General:This frame introduces
you to simple indexing principals in Glee. These examples
correspond to the examples given for numeric vectors. This demonstrates another
characteristic of Glee ... learn a concept and it holds for all
types.
Simple Indexing: From the
character string 'abcdef' the elements (7 6 5 4 3 2 1 0) are
extracted in that order yielding ( fedcba ). I use the
:hex method for strings to show the result in hexadecimal form. For
strings, invalid indexes yield spaces. This is inconsistent with what we
did with numbers. With numbers we assumed the value at the index and
nil outside the range of valid indices. This had some rationale for
numerics but for characters, space makes mores sense.
Insert Indexing: When you
index with a fractional index, this tells Glee you want to insert
elements into the result. The integer indices you already understand from the
previous example. But decimal indices tell Glee to open a space
for the value. In this example, 1.1 leaves a space in the result.
Notice there is nothing at vector position 0 so those indexes also
yield space. I also illustrate saving a value into a variable
('abcd'=>a;) as I did with the numeric examples. I can then reference
the variable (in this case "a") in the indexing operation as
(a[0 0.1 1 1.1 2 2.1 3 3.1 4 4.1]) yielding
( a b c d ). Again, the :hex
method makes the spaces easier to see.
Indexing with index
generators: We begin with the string ('abcdefghi'=>a;).
(a[2..5] $;) indexes the 2nd through 5th element using range.

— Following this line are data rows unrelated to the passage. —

(** * pygame-soccer: the soccer environment (soccer_environment.py)

    A shallow embedding of [SoccerEnvironmentOptions], [SoccerState] and
    [SoccerEnvironment], and the properties of the state-transition engine:
    ball possession, overlap resolution, the scripted opponent's greedy
    action search, and the error behaviour of the accessors.

    Conventions of the embedding.
    - Team names, computer modes, actions and strategic modes are the
      string constants of the source; they are closed enumerations here, so
      a [KeyError] for an unknown name is left only where [None] or a
      character of an action name can reach the dispatch.
    - A tile position is a pair of integers (the source holds it in a list
      that is copied before it is changed, never updated in place); an
      agent's ['pos'] field is [None] between the first loop of [reset] and
      the agent's placement.
    - Python exceptions are values of [exn]; a mutation made before an
      exception is raised stays visible afterwards, each method of the
      state counting as one mutation.
    - [random] is a tape of natural numbers read through a cursor.
    - A [while] loop takes fuel, one unit per execution of its body.
    - [np.linalg.norm] of an integer vector is compared through its square,
      an exact integer: the square root is strictly monotone, and between
      tiles with coordinates of at most 2^24 in absolute value the sum of
      squares is below 2^52, where the floating-point comparison agrees
      with the exact one; the theorems on distances are stated there.
    - The constructor of the options takes any value as [team_size]
      ([PyValue]); the environment reads it as a natural number.
    - The integers of NumPy in the renderer wrap around at 64 bits. *)

From Stdlib Require Import List ZArith Lia Bool Arith PeanoNat.
From Stdlib Require String.
Import ListNotations.


(** ** Enumerations *)

Inductive Team := PLAYER | COMPUTER.
Inductive Mode := DEFENSIVE | OFFENSIVE.
Inductive Action := MOVE_RIGHT | MOVE_UP | MOVE_LEFT | MOVE_DOWN | STAND.
Inductive StrategicMode := APPROACH | AVOID | INTERCEPT.

Definition team_names : list Team := [PLAYER; COMPUTER].
Definition modes : list Mode := [DEFENSIVE; OFFENSIVE].
Definition actions : list Action :=
  [MOVE_RIGHT; MOVE_UP; MOVE_LEFT; MOVE_DOWN; STAND].

Definition team_eqb (a b : Team) : bool :=
  match a, b with
  | PLAYER, PLAYER | COMPUTER, COMPUTER => true
  | _, _ => false
  end.

(** ** Positions *)

Definition Pos : Type := (Z * Z)%type.

Definition pos_eqb (p q : Pos) : bool :=
  (fst p =? fst q)%Z && (snd p =? snd q)%Z.

(** [pos == other] where [other] may be [None]. *)
Definition py_pos_eq (p : Pos) (q : option Pos) : bool :=
  match q with
  | Some q' => pos_eqb p q'
  | None => false
  end.

(** [pos in tiles] for a list of tiles. *)
Definition pos_in (p : Pos) (tiles : list Pos) : bool :=
  existsb (pos_eqb p) tiles.

(** [pos in tiles] where [pos] may be [None]. *)
Definition py_in (p : option Pos) (tiles : list Pos) : bool :=
  match p with
  | Some p' => pos_in p' tiles
  | None => false
  end.

(** ** Exceptions and outcomes *)

Inductive exn := IndexError | KeyError | ValueError | TypeError.

Inductive outcome (A : Type) : Type :=
| Ok (a : A)
| Raise (e : exn)
| OutOfFuel.

Arguments Ok {A} a.
Arguments Raise {A} e.
Arguments OutOfFuel {A}.

Definition obind {A B} (o : outcome A) (k : A -> outcome B) : outcome B :=
  match o with
  | Ok a => k a
  | Raise e => Raise e
  | OutOfFuel => OutOfFuel
  end.

Declare Scope outcome_scope.
Delimit Scope outcome_scope with outcome.
Notation "x <- m ;; k" := (obind m (fun x => k))
  (at level 61, m at next level, right associativity) : outcome_scope.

(a[4` +1] $;) does the same using a calculated index. They both yield
the same (bcde).
Indexed Assignment: You can
use Indexed assignment to change the contents of variables. This example
shows three statements.
Statement 1: ('abcde'=>a;) creates a variable a.

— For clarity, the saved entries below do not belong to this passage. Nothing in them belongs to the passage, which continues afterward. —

Definition __call__ (foraged_flowers_array floral_resources_array
    convolve_ps_array : list Qc) : option (list Qc) :=
  let valid_mask := np.ne foraged_flowers_array _INDEX_NODATA in
  let result := np.full_like foraged_flowers_array _INDEX_NODATA in
  let zero_mask := np.eq floral_resources_array 0 in
  let result := np.put_scalar result (np.and zero_mask valid_mask) 0 in
  let result_mask := np.and valid_mask (np.not zero_mask) in
  quotient ← np.divide (np.take foraged_flowers_array result_mask)
                       (np.take floral_resources_array result_mask);
  Some (np.put result result_mask
          (np.mul quotient (np.take convolve_ps_array result_mask))).

End _PollinatorSupplyOp.

Module _PollinatorSupplyIndexOp.

Record self := { species_abundance : Qc }.

Definition __call__ (s : self) (floral_resources_array
    habitat_nesting_suitability_array : list Qc) : list Qc :=
  let result := np.full_like floral_resources_array _INDEX_NODATA in
  let valid_mask := np.ne floral_resources_array _INDEX_NODATA in
  np.put result valid_mask
    (np.mul (np.scalar_mul (species_abundance s)
               (np.take floral_resources_array valid_mask))
            (np.take habitat_nesting_suitability_array valid_mask)).

End _PollinatorSupplyIndexOp.

Module _MultByScalar.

Statement 2:('CD'=>[3 4]a;) assigns the elements of the
string 'CD'into the 3rd and 4th element of a.
Statement 3: (a:hex $; ) then displays the resulting
"a" after the changes yielding (abCDe).
Indexed Assignment:
Here with ('DCX'=>[4 3 9 2]a;) we have the case of more indexes
than data. Again, as with numbers, Glee does the left take
on the left argument to even things out. But where numbers drag the last
numeric value from the right, this isn't really appropriate for strings. So
strings drag spaces from the right giving "D" "C"
"X" "space". The "X" tries to go into element 9
(which is nowhere). The the 4th element of the left argument (now a space) is
indexed into the 2nd position of "a".
Showing Explicit Left
Take: This example produces the same result as the previous one. Only this
time we do the left take explicity ('DCX'<-4 $ ) and display the
intermediate result with the $ ("DCX ").
Boolean indexing (or
selection):In the numeric example, we created the boolean indexes using a
logical operation (e.g. >). Here I illustrate using
Glee's special boolean notation in a character string. If the
string contains only 1's and 0's and is used as an index, Glee
interprets it as a boolean vector. So ('abcdef'["11001101"])
yields (abef .) selecting at every 1 and rejecting at every 0.
Remaining consistent, indexing into an invalid position yields spaces.